SIRA - An efficient method for retrieving stereo images from anaglyphs
@ Signal Processing: Image Communication journal (2020)
Lucas F. Kunze, Rudinei Goularte, Elaine P. M. de Sousa
Anaglyph reversion aims to recover the best possible approximation of a stereo pair of images from an anaglyph. Possible applications include a range of practical situations like enabling visualization of legacy anaglyphs on the Web, saving storage/transmission bandwidth by encoding stereo pairs as anaglyphs before stereo visualization or enabling users to enjoy stereo visualization using any available device. The recovering process faces a challenging issue: the anaglyphic stereo matching. Different from regular stereo images, corresponding pixels in the left and right views of an anaglyph have dissimilar intensity values, lowering photometric consistency and thus turning the usual stereo matching algorithms not suitable. In this work we propose SIRA, an efficient method for anaglyph reversion, introducing a novel approach to find stereo correspondences based on a pixel descriptor developed to deal with anaglyphic photometric differences. The descriptor's core idea is to model stereo pairs as time series, extracted from both views of an anaglyph. The results show SIRA achieves equivalent state-of-the-art image quality while consuming 26 times less computational resources, on average.

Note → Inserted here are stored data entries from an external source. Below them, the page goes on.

(* ===== verification/RoomRaces.v ===== *)
(** * Races over a room

    The requests of [Rooms] that read, decide and write later, cut where another
    request can come in between: a hand-over (its checks, then its conditional
    UPDATE), a removal (its checks, the commit that deletes the membership, the
    commit that crowns an heir), a write of the sealed state (its checks, then
    its UPDATE).  [rstep] interleaves them with each other and with people
    entering and rights changing.

    Each write is one transaction; what a request decided on is what it had read,
    because a session keeps the objects it loaded. *)

From stdpp Require Import base list gmap strings relations.
From Stdlib Require Import ZArith Lia.
From S2P Require Import Prelude Storage Redis RateLimit GuestPolicy GroupLogStore Gates Bytes KeyStorage Rooms RoomsWf.

(** A request that has read and not yet written. *)
Inductive pend :=
  | PTransfer (gid to_uin uin : Z) (outgoing : bool)
  | PRemove (gid member_uin owner_seen : Z)
  | PSucceed (gid : Z)
  | PState (gid : Z) (blob : bytes) (ver : Z).

(** The tables, the requests in flight, and the state writes that were answered
    with success, newest first. *)
Record race := mkRace { r_db : rdb; r_pend : list pend; r_acks : list (Z * Z * bytes) }.

Inductive rstep : race -> race -> Prop :=
  | r_transfer_check d P A gid to_uin uin o :
      transfer_check gid to_uin uin d = Ok o ->
      rstep (mkRace d P A) (mkRace d (PTransfer gid to_uin uin o :: P) A)
  | r_transfer_write d P1 P2 A gid to_uin uin o d' :
      transfer_write gid to_uin uin o d = Ok d' ->
      rstep (mkRace d (P1 ++ PTransfer gid to_uin uin o :: P2) A) (mkRace d' (P1 ++ P2) A)
  | r_transfer_refused d P1 P2 A gid to_uin uin o x :
      transfer_write gid to_uin uin o d = Raise x ->
      rstep (mkRace d (P1 ++ PTransfer gid to_uin uin o :: P2) A) (mkRace d (P1 ++ P2) A)
  | r_remove_check d P A gid m uin g :
      remove_check gid m uin d = Ok g ->
      rstep (mkRace d P A) (mkRace d (PRemove gid m (owner_uin g) :: P) A)
  | r_remove_rows d P1 P2 A gid m seen :
      rstep (mkRace d (P1 ++ PRemove gid m seen :: P2) A)
            (mkRace (remove_rows gid m d) (P1 ++ (if m =? seen then [PSucceed gid] else []) ++ P2) A)
  | r_succeed d P1 P2 A gid :
      rstep (mkRace d (P1 ++ PSucceed gid :: P2) A) (mkRace (succeed gid d).1 (P1 ++ P2) A)
  | r_state_check d P A gid body uin blob :
      state_check gid body uin d = Ok blob ->
      rstep (mkRace d P A) (mkRace d (PState gid blob (gs_ver body) :: P) A)
  | r_state_write d P1 P2 A gid blob ver :
      rstep (mkRace d (P1 ++ PState gid blob ver :: P2) A)
            (mkRace (state_write gid blob ver d) (P1 ++ P2) ((gid, ver, blob) :: A))
  | r_enter d P A e gid uin g p d' evs :
      groups (rcore d) !! gid = Some g -> enter_and_announce e gid uin g d = Ok (p, d', evs) ->
      rstep (mkRace d P A) (mkRace d' P A)
  | r_permit d P A e gid m perms uin p d' evs :
      set_member_permissions e gid m perms uin d = Ok (p, d', evs) ->
      rstep (mkRace d P A) (mkRace d' P A)
  (* a request whose worker dies, anywhere *)
  | r_dies d P1 P2 A q : rstep (mkRace d (P1 ++ q :: P2) A) (mkRace d (P1 ++ P2) A).

Definition rsteps : race -> race -> Prop := rtc rstep.
Definition idle (d : rdb) : race := mkRace d [] [].

(** ** One owner *)

(** Nobody but [owner_uin] has a row that calls itself owner. *)
Definition one_owner (d : rdb) : Prop :=
  forall m g, m ∈ group_members (rcore d) -> groups (rcore d) !! gm_group_id m = Some g ->
    gm_role m = "owner"%string -> gm_uin m = owner_uin g.

Lemma rooms_wf_one_owner d : rooms_wf d -> one_owner d.
Proof. intros Hwf m g Hm Hg Hr. destruct (wf_seated _ _ _ _ _ Hwf _ g I Hg) as (_ & Hone & _). auto. Qed.

Lemma one_owner_crown gid u d :
  (forall k, k <> gid -> forall m g, m ∈ group_members (rcore d) -> gm_group_id m = k ->
     groups (rcore d) !! k = Some g -> gm_role m = "owner"%string -> gm_uin m = owner_uin g) ->
  one_owner (crown gid u d).
Proof.
  intros H m g. simpl. intros (x & -> & Hx)%list_elem_of_fmap.
  pose proof (crown_row_key gid u x) as [= E1 E2]. rewrite E1, E2. rewrite lookup_alter. case_decide as E.
  - intros (g0 & _ & ->)%fmap_Some Hr. simpl. by apply (crown_row_owner gid u x).
  - intros Hg. rewrite crown_row_other by congruence. intros Hr. by eapply (H (gm_group_id x)).
Qed.

Lemma one_owner_fewer d d' :
  groups (rcore d') = groups (rcore d) -> (forall m, m ∈ group_members (rcore d') -> m ∈ group_members (rcore d)) ->
  one_owner d -> one_owner d'.
Proof. intros E Hsub H m g Hm. rewrite E. eauto. Qed.

Lemma transfer_write_one_owner gid to_uin uin o d d' :
  one_owner d -> transfer_write gid to_uin uin o d = Ok d' -> one_owner d'.
Proof.
  intros H. unfold transfer_write. destruct (groups (rcore d) !! gid) as [g|]; [|done]. intros Hw. ok_steps. subst d'.
  apply one_owner_crown. intros k Hk m h. destruct o; simpl; [|intros ? <-; eauto].
  intros (x & -> & Hx)%list_elem_of_fmap. destruct (demote_row_facts gid uin x) as ([= E1 E2] & _ & Hid).
  rewrite E1. intros <-. rewrite Hid by done. eauto.
Qed.

Lemma succeed_one_owner gid d : one_owner d -> one_owner (succeed gid d).1.
Proof.
  intros H. unfold succeed. destruct (next_owner d gid); simpl.
  - apply one_owner_crown. intros k _ m g Hm <-. eauto.
  - intros m g [_ Hm]%list_elem_of_filter. simpl. rewrite lookup_delete. case_decide; [done|]. eauto.
Qed.

Lemma rstep_one_owner a b : rstep a b -> one_owner (r_db a) -> one_owner (r_db b).
Proof.
  destruct 1; simpl; intros Ho; auto.
  - by eapply transfer_write_one_owner.
  - apply (one_owner_fewer d); [done| |done]. by intros x [_ ?]%list_elem_of_filter.
  - by apply succeed_one_owner.
  - intros x g Hx. simpl. rewrite lookup_alter. case_decide; [subst|eauto].
    intros (g0 & ? & ->)%fmap_Some. simpl. eauto.
  - match goal with H : enter_and_announce _ _ _ _ _ = _ |- _ =>
      apply enter_and_announce_inv in H as (_ & E1 & _ & _ & _ & E3) end.
    intros x h. rewrite E1, E3. intros [Hx| ->%list_elem_of_singleton]%elem_of_app; [eauto|done].
  - match goal with H : set_member_permissions _ _ _ _ _ _ = _ |- _ =>
      apply set_member_permissions_inv in H as (g & _ & _ & _ & _ & ->) end.
    intros x h. simpl. intros (y & -> & Hy)%list_elem_of_fmap. unfold set_perms.
    destruct ((gm_group_id y =? gid) && (gm_uin y =? m)) eqn:E; [|eauto]. breflect. subst. simpl. eauto.
Qed.

(** C30. Nobody wears the crown by mistake: in every interleaving of hand-overs,
    removals, owners leaving, people entering and rights being granted, with
    requests dying anywhere, a member row calls itself owner only if it is the
    row of the room's [owner_uin]; so the roster never shows two. *)
Theorem one_owner_always d st :
  rooms_wf d -> rsteps (idle d) st -> one_owner (r_db st).
Proof.
  intros Hwf Hst. assert (Ho : one_owner (r_db (idle d))) by by apply rooms_wf_one_owner.
  revert Ho. induction Hst as [|a b c Hab _ IH]; [done|]. intros Ha. apply IH. by eapply rstep_one_owner.
Qed.

(** ** What the races break *)

(** A room of 1's, with 3 and a moderator, 5. *)
Definition race_room : rdb :=
  let person := mkUser 0 0 None [] false plain_profile in
  mkRdb (set_core
    (set_group_members (fun _ => [mkGroupMember 1 1 "owner" "" None; mkGroupMember 1 3 "member" "" None;
                                  mkGroupMember 1 5 "member" "members,info" None])
      (set_groups (fun _ => {[ 1 := mkGroup 1 "all" 0 0 (plain_info "room" 0 None 0) ]})
        (set_users (fun _ => {[ 1 := person; 3 := person; 5 := person ]}) empty_db))) empty_kdb) ∅ 2.

Lemma race_room_wf : rooms_wf race_room.
Proof.
  split; simpl.
  - apply (bool_decide_unpack _). by vm_compute.
  - intros m Hm. assert (gm_group_id m = 1) as -> by set_solver. by eexists.
  - intros gid g _ Hg. destruct (decide (gid = 1)) as [->|Hne].
    + rewrite lookup_singleton_eq in Hg. injection Hg as <-. split_and!; simpl.
      * eexists. by split; [left|].
      * intros m Hm _. repeat (apply elem_of_cons in Hm as [->|Hm]; [done|]). by apply not_elem_of_nil in Hm.
      * eexists. by split; [vm_compute|].
    + by rewrite lookup_singleton_ne in Hg.
  - intros gid [g Hg]. destruct (decide (gid = 1)) as [->|Hne]; [lia|]. by rewrite lookup_singleton_ne in Hg.
  - intros m Hm. repeat (apply elem_of_cons in Hm as [->|Hm]; [first [by exists []|by exists ["members"; "info"]%string]|]).
    by apply not_elem_of_nil in Hm.
Qed.

(** The owner hands the room to 3 while the moderator puts 3 out. *)
Definition crossed : race :=
  mkRace (remove_rows 1 3 (crown 1 3 (on_core (set_group_members (map (demote_row 1 1))) race_room))) [] [].

Lemma crossed_reachable : rsteps (idle race_room) crossed.
Proof.
  eapply rtc_l. { apply (r_transfer_check _ _ _ 1 3 1 true). by vm_compute. }
  eapply rtc_l. { eapply (r_remove_check _ _ _ 1 3 5). by vm_compute. }
  eapply rtc_l. { eapply (r_transfer_write _ [_] [] _ 1 3 1 true). reflexivity. }
  eapply rtc_l. { eapply (r_remove_rows _ [] []). }
  apply rtc_refl.
Qed.

(** The checks of a removal are not repeated at its commit: when a hand-over to
    the same member commits in between, the new owner is put out of the room, and
    nobody inherits it, because the removal saw the old owner.  ([transfer_owner]
    says of a room whose [owner_uin] has no membership row that nothing writes
    one.) *)
Theorem owner_without_seat :
  exists d, rsteps (idle race_room) (mkRace d [] []) /\
    option_map owner_uin (groups (rcore d) !! 1) = Some 3 /\ has_member (rcore d) 1 3 = false /\
    map gm_uin (rows_of_room d 1) = [1; 5].
Proof. exists (r_db crossed). split; [exact crossed_reachable|]. by vm_compute. Qed.

(** The version of the sealed state is compared with what was read, not in the
    UPDATE: two writers of one version are both answered with success, and the
    first one's blob is gone. *)
Theorem state_write_lost :
  exists d, rsteps (idle race_room) (mkRace d [] [(1, 1, [66]); (1, 1, [65])]) /\
    option_map (fun g => (state_blob (info g), state_ver (info g))) (groups (rcore d) !! 1) = Some (Some [66], 1).
Proof.
  eexists. split.
  - eapply rtc_l. { apply (r_state_check _ _ _ 1 (mkGroupStateIn "QQ==" 1) 1 [65]). by vm_compute. }
    eapply rtc_l. { apply (r_state_check _ _ _ 1 (mkGroupStateIn "Qg==" 1) 5 [66]). by vm_compute. }
    eapply rtc_l. { eapply (r_state_write _ [_] []). }
    eapply rtc_l. { eapply (r_state_write _ [] []). }
    apply rtc_refl.
  - by vm_compute.
Qed.

Lemma one_owner_always_witness : one_owner (r_db crossed).
Proof. apply (one_owner_always race_room crossed); [exact race_room_wf|exact crossed_reachable]. Defined.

Content selection criteria for news multi-video summarization based on human strategies
@ International Journal on Digital Libraries (2020)
Tamires T. S. Barbieri, Rudinei Goularte
In the recent years, the multimedia data volume produced and available for access has increased continuously and quickly, notably video content. This context has also increased the overload information problem: finding content of interest in the huge amount of available options. So, efficient schemes for content access are needed. Automatic video summarization is a research field that deals with this problem. Furthermore, the current multimedia systems make available several videos related to the same topic but having, each one, a piece of unique complementary information. This fact highlights the need for multi-video summarization to deal with users’ interest in being informed about a subject from a set of videos without being obligated to watch the whole set. However, the literature analysis shows that human strategies are not considered to define criteria used to automatically select video segments that will compose a summary and the focus of techniques has been the identification of common information in different videos. In this work, we investigate human strategies for news multi-video summarization. The results of the study with real users uncover relevant criteria to develop summaries, with potential to increase their semantics and bring them closer to users’ perception.